**Exercise description:**
Line by line, retype the material below exactly, from its first line up to and including the one holding "want, m, _) =>".

**Provided material:**

(** ** Driving *)

(** [drive_child]: one answer per call, the replays included; [None] if there are
    too few answers for the call to return. *)
Fixpoint drive_child (answers : list Drive) (events : Z) (client idx : nat) (wk : Worker) {struct answers}
    : option (result Worker) :=
  match answers with
  | [] => None
  | e :: answers' =>
    match child_of client idx wk with
    | None => Some (Ok wk)
    | Some (st, ch) =>
      match ch_ex ch with
      | None => Some (Ok wk)
      | Some x =>
        match advance events (dv_now e) (dv_turns e) (mkMachine x (wk_pool wk) []) with
        | (UpstreamExchange.Return want, m, _) =>
          let wk := wk{{wk_pool := global_pool m}} in
          let x := ex m in
          let ch := ch{{ch_ex := Some x}} in
          let '(ch, wk) := unregister ch wk in
          match want with
          | WantDone =>
            finish_child (drive_child answers' 0 client idx) e client idx (st{{st_children ::= <[idx := ch]>}}) ch x
              (set_child client idx ch wk)
          | _ =>
            match sock_ x with
            | Some fd =>
              Some (Ok (set_child client idx (ch{{ch_fd := Some fd}})
                          (wk{{upstream_fd_owner_ ::= <[fd := (client, idx)]>}})))
            | None => Some (Ok (set_child client idx ch wk))
            end
          end
        | (Raise, m, _) => Some (Escaped (set_child client idx (ch{{ch_ex := Some (ex m)}}) (wk{{wk_pool := global_pool m}})))
        | _ => None
        end
      end
    end
  end.

Definition drive_exchange (answers : list Drive) (client : nat) (events : Z) (wk : Worker) : option (result Worker) :=
  drive_child answers events client 0 wk.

**Answer section:**
(** ** Driving *)

(** [drive_child]: one answer per call, the replays included; [None] if there are
    too few answers for the call to return. *)
Fixpoint drive_child (answers : list Drive) (events : Z) (client idx : nat) (wk : Worker) {struct answers}
    : option (result Worker) :=
  match answers with
  | [] => None
  | e :: answers' =>
    match child_of client idx wk with
    | None => Some (Ok wk)
    | Some (st, ch) =>
      match ch_ex ch with
      | None => Some (Ok wk)
      | Some x =>
        match advance events (dv_now e) (dv_turns e) (mkMachine x (wk_pool wk) []) with
        | (UpstreamExchange.Return want, m, _) =>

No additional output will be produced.